* _How to complete this task_
Every line from the one with "if ((48 <=? n)" to the one with "(** At least", including those two, is to be copied exactly; all other lines of the entries below are left out.

* _Data for the task_
═══

(* ===== verification/Parsing.v ===== *)
(** * Parsing numbers

    [str::parse] of the standard library at the integer types the code parses:
    decimal digits after an optional sign; no digits, other characters, and numbers
    out of range are errors. *)
From Stdlib Require Import ZArith NArith Lia.
From stdpp Require Import base strings numbers list.
From S2P Require Import Prelude.

(** ** Unsigned types *)

Definition digit (c : Ascii.ascii) : option N :=
  let n := Ascii.N_of_ascii c in
  if ((48 <=? n) && (n <=? 57))%N then Some (n - 48)%N else None.

Fixpoint parse_digits (max acc : N) (s : string) : option N :=
  match s with
  | EmptyString => Some acc
  | String c s =>
      d ← digit c;
      let acc := (acc * 10 + d)%N in
      if (acc <=? max)%N then parse_digits max acc s else None
  end.

(** At least one digit, after an optional sign; too large a number is an error. *)
Definition parse_unsigned (max : N) (s : string) : option N :=
  match s with
  | EmptyString => None
  | String c rest =>
      if (Ascii.N_of_ascii c =? 43)%N then
        match rest with EmptyString => None | _ => parse_digits max 0 rest end
      else parse_digits max 0 s
  end.

(** ** Signed types *)

Definition parse_i64 (s : string) : option Z :=
  match s with
  | EmptyString => None
  | String c rest =>
      if (Ascii.N_of_ascii c =? 45)%N then
        match rest with
        | EmptyString => None
        | _ => (λ n, - Z.of_N n)%Z <$> parse_digits (2 ^ 63) 0 rest
        end
      else Z.of_N <$> parse_unsigned (2 ^ 63 - 1) s
  end.

(** ** Bounds *)

Lemma parse_digits_bound max acc s n : parse_digits max acc s = Some n → (acc ≤ max)%N → (n ≤ max)%N.
Proof.
  revert acc. induction s as [|c s IH]; intros acc; simpl; [by intros [= <-]|].
  destruct (digit c) as [d|]; [|done]. simpl. destruct (N.leb_spec (acc * 10 + d) max); [|done].
  intros Hp _. by eapply IH.
Qed.

Lemma parse_unsigned_bound max s n : parse_unsigned max s = Some n → (n ≤ max)%N.
Proof.
  unfold parse_unsigned. destruct s as [|c s]; [done|]. destruct (_ =? 43)%N; [destruct s; [done|]|];
    intros Hp; eapply parse_digits_bound; [exact Hp|lia|exact Hp|lia].
Qed.

Lemma parse_i64_range s z : parse_i64 s = Some z → in_i64 z.
Proof.
  unfold parse_i64, in_i64. destruct s as [|c s]; [done|]. destruct (_ =? 45)%N.
  - destruct s as [|c' s]; [done|]. intros (n & Hn & ->)%fmap_Some. apply parse_digits_bound in Hn; lia.
  - intros (n & Hn%parse_unsigned_bound & ->)%fmap_Some. lia.
Qed.
#[export] Instance AltNeu_laws : PartialOrderLaws (AltNeu T).
Proof.
  split.
  - intros a. apply AltNeu_le_iff. auto.
  - intros [t n] [t' n']; rewrite !AltNeu_le_iff; simpl.
    intros [[-> Hn]|[Hne Hn]] [[? Hn']|[? Hn']]; try done.
    + f_equal. destruct n, n'; naive_solver.
    + exfalso. apply Hne. by apply less_equal_antisym.
  - intros a b c Hab Hbc. pose proof (AltNeu_le_time _ _ Hab) as Hab'.
    pose proof (AltNeu_le_time _ _ Hbc) as Hbc'.
    apply AltNeu_le_iff. destruct (decide (an_time a = an_time c)) as [Hac|Hac].
    + left. split; [done|].
      assert (an_time a = an_time b) as Heq by (apply less_equal_antisym; congruence).
      apply AltNeu_le_iff in Hab as [[_ ?]|[]]; [|done].
      apply AltNeu_le_iff in Hbc as [[_ ?]|[]]; [auto|congruence].
    + right. eauto using less_equal_trans.
Qed.

Lemma AltNeu_join_neu a b :
  neu (AltNeu_join a b) = true ↔
  (an_time (AltNeu_join a b) = an_time a ∧ neu a = true) ∨
  (an_time (AltNeu_join a b) = an_time b ∧ neu b = true).
Proof. unfold AltNeu_join; cbn. repeat case_decide; destruct (neu a), (neu b); naive_solver. Qed.

Lemma AltNeu_meet_neu a b :
  neu (AltNeu_meet a b) = true ↔
  (an_time (AltNeu_meet a b) = an_time a → neu a = true) ∧
  (an_time (AltNeu_meet a b) = an_time b → neu b = true).
Proof. unfold AltNeu_meet; cbn. repeat case_decide; destruct (neu a), (neu b); naive_solver. Qed.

═══

* _Result of the exercise_
  if ((48 <=? n) && (n <=? 57))%N then Some (n - 48)%N else None.

Fixpoint parse_digits (max acc : N) (s : string) : option N :=
  match s with
  | EmptyString => Some acc
  | String c s =>
      d ← digit c;
      let acc := (acc * 10 + d)%N in
      if (acc <=? max)%N then parse_digits max acc s else None
  end.

(** At least one digit, after an optional sign; too large a number is an error. *)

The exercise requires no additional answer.